Манюшка в ужасе взмахивала руками.

— Да что это ты, Марочка! Да как это у тебя язык-то поворачивается? Да у меня сердце обмирает от такой страхоты. Милая ты моя, птичка золотая! Ведь у тебя карахтер-то легонький: ты как чаечка на солнышке летаешь, а такие чёрные мысли в голове носишь… И не говори мне этого — с ума сойду.

Мать сидела в сторонке отчуждённо, застенчиво, наблюдала за гостями с растерянной, застывшей улыбкой и не знала, что делать — не то уйти из комнаты, чтобы не мешать компании, не то помогать Манюшке в её гостеприимных хлопотах. А я сидел в заднем углу на кипе мочал и перечитывал любимую мою нарядную книжку «Руслан и Людмила». Почему-то мне хотелось её читать по праздникам, под звон колоколов. В будни я прятал её, а читал растрёпанные книжки без начала и конца. Эти книжки я покупал у краснолицего и краснобородого лавочника за семишник. У него на прилавке они лежали беспорядочной кучей. Он отрывал из книжек листы и делал из них фунтики.

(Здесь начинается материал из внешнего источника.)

(** * Aura voice assistant: the real-time audio session core

    A shallow embedding of [src/App.tsx] (scheduler, session message
    handler, capture callback, session lifecycle) and of
    [src/utils/gmail-service.ts] (the mail collaborator), followed by the
    properties of the specification that concern them.

    Conventions of the embedding.
    - JavaScript strings are [string]: sequences of code units, here
      restricted to the Latin-1 range (what [atob] produces).
    - Times on the audio clock are doubles.  A finite double is a
      rational ([Q]); the sum of two doubles is the rational sum rounded
      to the nearest double ([fl], IEEE 754 binary64, ties to even).
      Infinities and NaN are not modelled: a time of [2^1024] seconds or
      more does not occur.
    - A handler is a computation in the monad [M]: it reads and updates the
      [Store] (React state, refs, [localStorage], the Gmail token), appends
      every call it makes on an object of the platform to [trace], and can
      end with an exception.  A store update made before a [throw] stays.
    - What the platform answers is read from a [World]: the clock, the
      outcome of every call on a device, the transport or the network.
      Such a call can throw, and so can [localStorage.setItem]; [crypto],
      [console] and the React setters are taken to succeed.
    - A text of [localStorage] is known by what [JSON.parse] makes of it.
    - A React setter called with a value takes effect where it is called:
      no handler reads the state it sets.  The updater passed to
      [setMemories] writes [localStorage]; it is queued where it is passed
      and runs at the next render ([render]).
    - Handlers run to completion one after the other: the interleaving of
      two handlers at an [await] is not modelled. *)

From Stdlib Require Import ZArith QArith Qminmax Qround Qpower Lia Lqa.
From Stdlib Require Import Bool List String Ascii DecimalString.
Import ListNotations.

Local Close Scope Q_scope.
Local Open Scope nat_scope.
Local Open Scope string_scope.
Local Open Scope list_scope.

(** ** JavaScript values *)

Module Js.

(** Values that travel as JSON (tool-call arguments, tool results, Gmail
    responses, stored records).  Numbers are integers here. *)
#[warnings="-register-all"]
Inductive JSON : Type :=
| JNull
| JBool (b : bool)
| JNum (n : Z)
| JStr (s : string)
| JArr (items : list JSON)
| JObj (fields : list (string * JSON)).

(** [undefined] is the absence of a value. *)
Definition Value := option JSON.

Fixpoint lookup {A : Type} (k : string) (o : list (string * A)) : option A :=
  match o with
  | [] => None
  | (k', v) :: r => if String.eqb k k' then Some v else lookup k r
  end.

(** [o[k] = v]: an existing property keeps its place, a new one goes last. *)
Fixpoint obj_set {A : Type} (k : string) (v : A) (o : list (string * A))
  : list (string * A) :=
  match o with
  | [] => [(k, v)]
  | (k', v') :: r =>
      if String.eqb k k' then (k, v) :: r else (k', v') :: obj_set k v r
  end.

(** [{...o, ...extra}] *)
Definition obj_spread {A : Type} (o extra : list (string * A)) :=
  fold_left (fun acc kv => obj_set (fst kv) (snd kv) acc) extra o.

(** ToBoolean *)
Definition truthy (v : Value) : bool :=
  match v with
  | None => false
  | Some JNull => false
  | Some (JBool b) => b
  | Some (JNum n) => negb (Z.eqb n 0%Z)
  | Some (JStr s) => negb (String.eqb s "")
  | Some (JArr _) => true
  | Some (JObj _) => true
  end.

(** [a || b] *)
Definition or_else (a : Value) (b : JSON) : JSON :=
  match a with
  | Some v => if truthy a then v else b
  | None => b
  end.

Definition string_of_Z (n : Z) : string :=
  NilZero.string_of_int (Z.to_int n).
Lemma crc_fold_inj l c1 c2 :
  0 <= c1 < 2 ^ 32 -> 0 <= c2 < 2 ^ 32 ->
  foldl (crc_step crc_table) c1 l = foldl (crc_step crc_table) c2 l -> c1 = c2.
Proof.
  revert c1 c2; induction l as [|b l IH]; intros c1 c2 H1 H2; [done|].
  cbn [foldl]. intros Heq%IH; [|by apply crc_step_range..]. by eapply crc_step_inj_crc.
Qed.

Lemma lxor_inj_r a b c : Z.lxor a c = Z.lxor b c -> a = b.
Proof.
  intros Heq%(f_equal (fun z => Z.lxor z c)).
  by rewrite !Z.lxor_assoc, !Z.lxor_nilpotent, !Z.lxor_0_r in Heq.
Qed.

Lemma crc32c_small data : zlen data < 2 ^ 31 -> crc32c data = crc32c_raw data.
Proof.
  intros Hl. unfold crc32c, s32. pose proof (zlen_nonneg data).
  rewrite u32_small by lia. replace (zlen data <? 2 ^ 31) with true by lia.
  by rewrite Z.ltb_irrefl.
Qed.

Lemma crc32c_change (pre post : bytes) (b1 b2 : byte) :
  b1 <> b2 -> zlen (pre ++ b1 :: post) < 2 ^ 31 ->
  crc32c (pre ++ b1 :: post) <> crc32c (pre ++ b2 :: post).
Proof.
  intros Hne Hlen Heq. apply Hne.
  rewrite !crc32c_small in Heq by (rewrite zlen_app, zlen_cons in *; lia).
  unfold crc32c_raw in Heq. apply lxor_inj_r in Heq. rewrite !foldl_app in Heq.
  assert (0 <= foldl (crc_step crc_table) 0xFFFFFFFF pre < 2 ^ 32)
    by (apply crc_fold_range; lia).
  eapply crc_step_inj_byte; [|eapply crc_fold_inj; [| |exact Heq]]; [done|..];
    by apply crc_step_range.
Qed.

(** A record whose bytes were changed in exactly one place never has the
    checksum it was stored with: [crc32c] separates any two buffers (of fewer than
    2^31 bytes, the range of the [int] length) that differ in one byte. *)
Theorem crc32c_detects_byte (pre post : bytes) (b1 b2 : byte) :
  b1 <> b2 -> zlen (pre ++ b1 :: post) < 2 ^ 31 ->
  crc32c (pre ++ b1 :: post) <> crc32c (pre ++ b2 :: post).
Proof. apply crc32c_change. Qed.

Lemma crc32c_detects_byte_witness :
  crc32c (bs "k=" ++ Byte.x31 :: bs ";") <> crc32c (bs "k=" ++ Byte.x30 :: bs ";").
Proof. apply crc32c_detects_byte; [discriminate|vm_compute; reflexivity]. Defined.

Lemma crc32c_range data : 0 <= crc32c data < 2 ^ 32.
Proof.
  assert (forall d, 0 <= crc32c_raw d < 2 ^ 32) as Hraw.
  { intros d. unfold crc32c_raw.
    pose proof (crc_fold_range d 0xFFFFFFFF) as Hf. specialize (Hf ltac:(lia)).
    generalize dependent (foldl (crc_step crc_table) 4294967295 d). intros c Hc.
    split; [apply Z.lxor_nonneg; lia|].
    destruct (Z.eq_dec (Z.lxor c 0xFFFFFFFF) 0) as [->|Hz]; [lia|].
    assert (0 <= Z.lxor c 0xFFFFFFFF) by (apply Z.lxor_nonneg; lia).
    apply Z.log2_lt_pow2; [lia|]. eapply Z.le_lt_trans; [apply Z.log2_lxor; lia|].
    apply Z.max_lub_lt; apply log2_lt_32; lia. }
  unfold crc32c. case_match; apply Hraw.
Qed.

(** The varint codec of block and index entries is a round trip in front of any
    trailing bytes: a 32-bit value is read back with the number of bytes that
    were written, which is between one and five. *)
Theorem variant32_roundtrip (v : Z) (rest : bytes) :
  0 <= v < 2 ^ 32 ->
  decodeVariant32 (encodeVariant32 v ++ rest) = Some (v, zlen (encodeVariant32 v)) /\
  1 <= zlen (encodeVariant32 v) <= 5.
Proof.
  intros Hv. split; [by apply decodeVariant32_encode|].
  pose proof (encodeVariant32_length v Hv). unfold zlen. lia.
Qed.

Lemma variant32_roundtrip_witness :
  decodeVariant32 (encodeVariant32 300 ++ bs "tail") = Some (300, zlen (encodeVariant32 300)) /\
  1 <= zlen (encodeVariant32 300) <= 5.
Proof. apply variant32_roundtrip. lia. Defined.

#[export] Hint Rewrite decodeFixed32_encode decodeFixed64_encode using lia : titan.
(** ** A new value, and a node less *)

Section Present.
Context (y : loc) (n : SkipNode K V) (Llt Lge : list loc) (HL : L = Llt ++ y :: Lge) (Hy : h !! y = Some n).

Lemma overwrite_ok value (h' := <[y := mkNode (sk_key n) value (sk_forward n)]> h) :
  heap_inv top h' hd level next L /\ abs h' L = abs h Llt ++ (sk_key n, value) :: abs h Lge.
Proof.
  pose proof (inv_nodup _ _ _ _ _ _ Hinv) as Hnd. rewrite HL, NoDup_cons, NoDup_app, NoDup_cons in Hnd.
  pose proof (agree_insert y (mkNode (sk_key n) value (sk_forward n)) h) as Hao. fold h' in Hao.
  assert (forall x, nkey h' x = nkey h x /\ nheight h' x = nheight h x /\ (is_Some (h' !! x) <-> is_Some (h !! x)) /\
    forall i, fwd h' x i = fwd h x i) as Hn.
  { intros x. unfold nkey, nheight, fwd, h'. destruct (decide (x = y)) as [->|Hne].
    - rewrite lookup_insert_eq, Hy. simpl. split_and!; [done..| |done]. by split; eauto.
    - by rewrite lookup_insert_ne. }
  split.
  - split; [..|apply (inv_fresh _ _ _ _ _ _ Hinv)|].
    + destruct (Hn hd) as (_ & -> & -> & _). apply (inv_head _ _ _ _ _ _ Hinv).
    + apply (inv_nodup _ _ _ _ _ _ Hinv).
    + eapply Forall_impl; [apply (inv_nodes _ _ _ _ _ _ Hinv)|]. intros x. by destruct (Hn x) as (_ & -> & -> & _).
    + apply (inv_level _ _ _ _ _ _ Hinv).
    + unfold sl_wf. rewrite abs_keys. rewrite (list_fmap_ext (nkey h') (nkey h));
        [rewrite <- abs_keys; apply (inv_wf _ _ _ _ _ _ Hinv)|]. intros i x _. apply Hn.
    + intros i Hi. rewrite (list_filter_iff (tall h' i) (tall h i)).
      * eapply chain_ext; [|by apply (inv_chains _ _ _ _ _ _ Hinv)]. intros x _. apply Hn.
      * intros x. unfold tall. by destruct (Hn x) as (_ & -> & _).
    + intros x. destruct (Hn x) as (_ & _ & -> & _). apply (inv_only _ _ _ _ _ _ Hinv).
  - rewrite HL. unfold abs at 1. rewrite fmap_app, fmap_cons. fold (abs h' Llt) (abs h' Lge).
    rewrite (ao_abs y h h' Hao Llt), (ao_abs y h h' Hao Lge) by set_solver.
    unfold nkey, nval, h'. by rewrite lookup_insert_eq.
Qed.

Lemma unlinked_inv h1 lv :
  same_nodes h h1 ->
  (forall j, (j < top)%nat -> chain (delete y h1) j hd (filter (tall (delete y h1) j) (Llt ++ Lge))) ->
  (1 <= lv <= top)%nat -> Forall (fun x => 1 <= nheight (delete y h1) x <= lv)%nat (Llt ++ Lge) ->
  heap_inv top (delete y h1) hd lv next (Llt ++ Lge) /\ abs (delete y h1) (Llt ++ Lge) = abs h (Llt ++ Lge).
Proof.
  intros Hsame Hch Hlv Hheight. pose proof (inv_nodup _ _ _ _ _ _ Hinv) as Hnd. rewrite HL in Hnd.
  assert (y ∉ hd :: Llt ++ Lge) as Hyn by (rewrite NoDup_cons, NoDup_app, NoDup_cons in Hnd; set_solver).
  pose proof (agree_delete y h1) as Hao.
  assert (abs (delete y h1) (Llt ++ Lge) = abs h (Llt ++ Lge)) as Hab.
  { rewrite (ao_abs y h1 _ Hao) by set_solver. by apply abs_same. }
  split; [|done]. split; [..|done| |].
  - rewrite (ao_height y h1 _ Hao), (ao_lookup y h1 _ Hao) by set_solver.
    rewrite (sn_height _ _ Hsame), (sn_dom _ _ Hsame). apply (inv_head _ _ _ _ _ _ Hinv).
  - eapply sublist_NoDup; [done|]. apply sublist_skip, sublist_app; [done|by apply sublist_cons].
  - pose proof inv_exists as Hex. rewrite HL in Hex. rewrite Forall_forall in *.
    intros x Hx. split; [|by apply Hheight].
    rewrite (ao_lookup y h1 _ Hao) by set_solver. apply (sn_dom _ _ Hsame), Hex. set_solver.
  - done.
  - rewrite Hab. pose proof (inv_wf _ _ _ _ _ _ Hinv) as [Hwf Hs]. rewrite HL, abs_keys in Hwf, Hs.
    unfold sl_wf. rewrite abs_keys.
    assert (nkey h <$> Llt ++ Lge `sublist_of` nkey h <$> Llt ++ y :: Lge) as Hsub.
    { apply fmap_sublist, sublist_app; [done|by apply sublist_cons]. }
    split; [|by apply (sorted_by_sublist _ _ Hsub)]. rewrite Forall_forall in *.
    intros k Hk. apply Hwf. by eapply elem_of_sublist.
  - pose proof (inv_fresh _ _ _ _ _ _ Hinv) as Hfr. rewrite HL in Hfr. rewrite Forall_forall in *.
    intros x Hx. apply Hfr. set_solver.
  - intros x [Hxy Hx]%lookup_delete_is_Some. apply (sn_dom _ _ Hsame) in Hx.
    apply (inv_only _ _ _ _ _ _ Hinv) in Hx. rewrite HL in Hx. set_solver.
Qed.

Lemma remove_ok :
  exists h1 lv, unlink h y (pred_at h hd Llt <$> seq 0 level) 0 level = Some h1 /\
    shrink_level (delete y h1) hd (level - 1) = Some lv /\
    heap_inv top (delete y h1) hd (S lv) next (Llt ++ Lge) /\ abs (delete y h1) (Llt ++ Lge) = abs h (Llt ++ Lge).
Proof.
  pose proof (inv_nodup _ _ _ _ _ _ Hinv) as Hnd. pose proof (inv_nodes _ _ _ _ _ _ Hinv) as Hnodes.
  pose proof (inv_level _ _ _ _ _ _ Hinv) as Hlev. rewrite HL in Hnd, Hnodes.
  edestruct (unlink_spec top h hd y Llt Lge (pred_at h hd Llt <$> seq 0 level)) with (k := level) (i := 0%nat) (h := h)
    as (h1 & E1 & Hsame & Hch); [done|apply (inv_head _ _ _ _ _ _ Hinv)|done|lia| | |intros j Hj; lia| |].
  { rewrite Forall_app, Forall_cons in Hnodes. destruct Hnodes as (_ & [_ ?] & _). lia. }
  { intros j Hj. by rewrite list_lookup_fmap, lookup_seq_lt by lia. }
  { intros j Hj. rewrite <- HL. apply (inv_chains _ _ _ _ _ _ Hinv). lia. }
  assert (y ∉ hd :: Llt ++ Lge) as Hyn by (rewrite NoDup_cons, NoDup_app, NoDup_cons in Hnd; set_solver).
  pose proof (agree_delete y h1) as Hao.
  assert (forall j, (j < top)%nat -> chain (delete y h1) j hd (filter (tall (delete y h1) j) (Llt ++ Lge))) as Hch'.
  { intros j Hj. rewrite (ao_filter y h1 _ Hao), (filter_tall_same h h1) by set_solver.
    apply (ao_chain y h1 _ Hao); [|rewrite filter_app; by apply Hch].
    rewrite elem_of_cons, list_elem_of_filter. set_solver. }
  edestruct (shrink_spec top (delete y h1) hd (Llt ++ Lge) (level - 1)) as (lv & E2 & Hle & Hh); [lia|done| |].
  { rewrite Forall_forall in *. intros x Hx. replace (S (level - 1)) with level by lia.
    rewrite (ao_height y h1 _ Hao), (sn_height _ _ Hsame) by set_solver. apply Hnodes. set_solver. }
  exists h1, lv. split; [done|]. split; [done|]. apply unlinked_inv; [done..|lia|done].
Qed.
End Present.
End Search.

(** ** What a client sees *)

(** The heap represents the sorted list [l]. *)
Definition heap_rep (top : nat) (h : heap) (hd : loc) (level : nat) (next : loc) (l : list (K * V)) : Prop :=
  exists L, heap_inv top h hd level next L /\ abs h L = l.

(** What the search leaves for the rest of an operation: the node after the predecessors,
    and that linking a new node, overwriting the node found and removing it are defined and
    lead to heaps that represent the updated lists. *)
Record located (top : nat) (h : heap) (hd : loc) (level : nat) (next : loc) (l : list (K * V)) (key : K)
    (x : loc) (update : list loc) (nx : option loc) : Prop := {
  lo_search : search (size h) h key (level - 1) hd = Some (x, update);
  lo_fwd : fwd h x 0 = Some nx;
  lo_none : nx = None -> sl_lookup key l = None;
  lo_some y : nx = Some y ->
    exists n, h !! y = Some n /\ sl_lookup key l = if decide (sk_key n = key) then Some (sk_value n) else None;
  lo_insert value lv : sl_lookup key l = None -> (1 <= lv <= top)%nat ->
    exists h', link (<[next := mkNode key value (replicate lv None)]> h) next (update ++ replicate (lv - level) hd) 0 lv = Some h' /\
      heap_rep top h' hd (Nat.max level lv) (S next) (sl_insert key value l);
  lo_overwrite y n value : nx = Some y -> h !! y = Some n -> sk_key n = key ->
    heap_rep top (<[y := mkNode (sk_key n) value (sk_forward n)]> h) hd level next (sl_insert key value l);
  lo_remove y n : nx = Some y -> h !! y = Some n -> sk_key n = key ->
    exists h1 lv, unlink h y update 0 level = Some h1 /\ shrink_level (delete y h1) hd (level - 1) = Some lv /\
      heap_rep top (delete y h1) hd (S lv) next (sl_delete key l);
}.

Тут были повести о разбойниках, о каких-то заморских рыцарях, о дурацких похождениях пошехонцев. Хоть я и хохотал над их глупостью, но мне было обидно за мужиков, которые в этой книжке изображались безнадежными остолопами.

Раиса очень понравилась мне своей гордой повадкой, и я был уверен, что она никого не боится и никогда не даст себя в обиду.

Мара же совсем не замечала ни меня, ни матери. Она казалась мне ненастоящей, как и её странное имя. И смеялась она без охоты.

Люба, молоденькая, щекастая и губастая, с большим узлом золотых волос на затылке, с зелеными глазами, вся цветастая, в бесчисленных сборках, лоскутках и брыжжах на юбке и на кофточке, всё время готова была захохотать. Её глаза ловили каждое движение и Манюшки, и Дунярки, и Мары и искали в них что-то смешное и забавное. Пухлая грудь её колыхалась от нетерпения. Когда Манюшка в ужасе от слов Мары села на лавку, сложив руки ладошками, Люба заливисто захохотала и долго не могла успокоиться. Но ей хотелось ещё смеяться, словно смех для неё был неутолимой потребностью. Мара лизнула свой палец и поднесла его к её лицу.

— На, потешься над этим смеюнчиком.

И Люба действительно смеялась над ним до слёз. Но её хохот был так хорош и пронзителен, что его сначала подхватила Дунярка и дёрнула свой колокольчик, который залился весело и раскатисто. Люба взвизгнула от изумления, вытаращила глаза и беспомощно откинулась к стенке. Лицо её страдальчески исказилось. Захохотала и Мара, не отрывая от неё глаз, смеялась и Манюшка, сложив крестиком руки на груди. Мать тоже смеялась.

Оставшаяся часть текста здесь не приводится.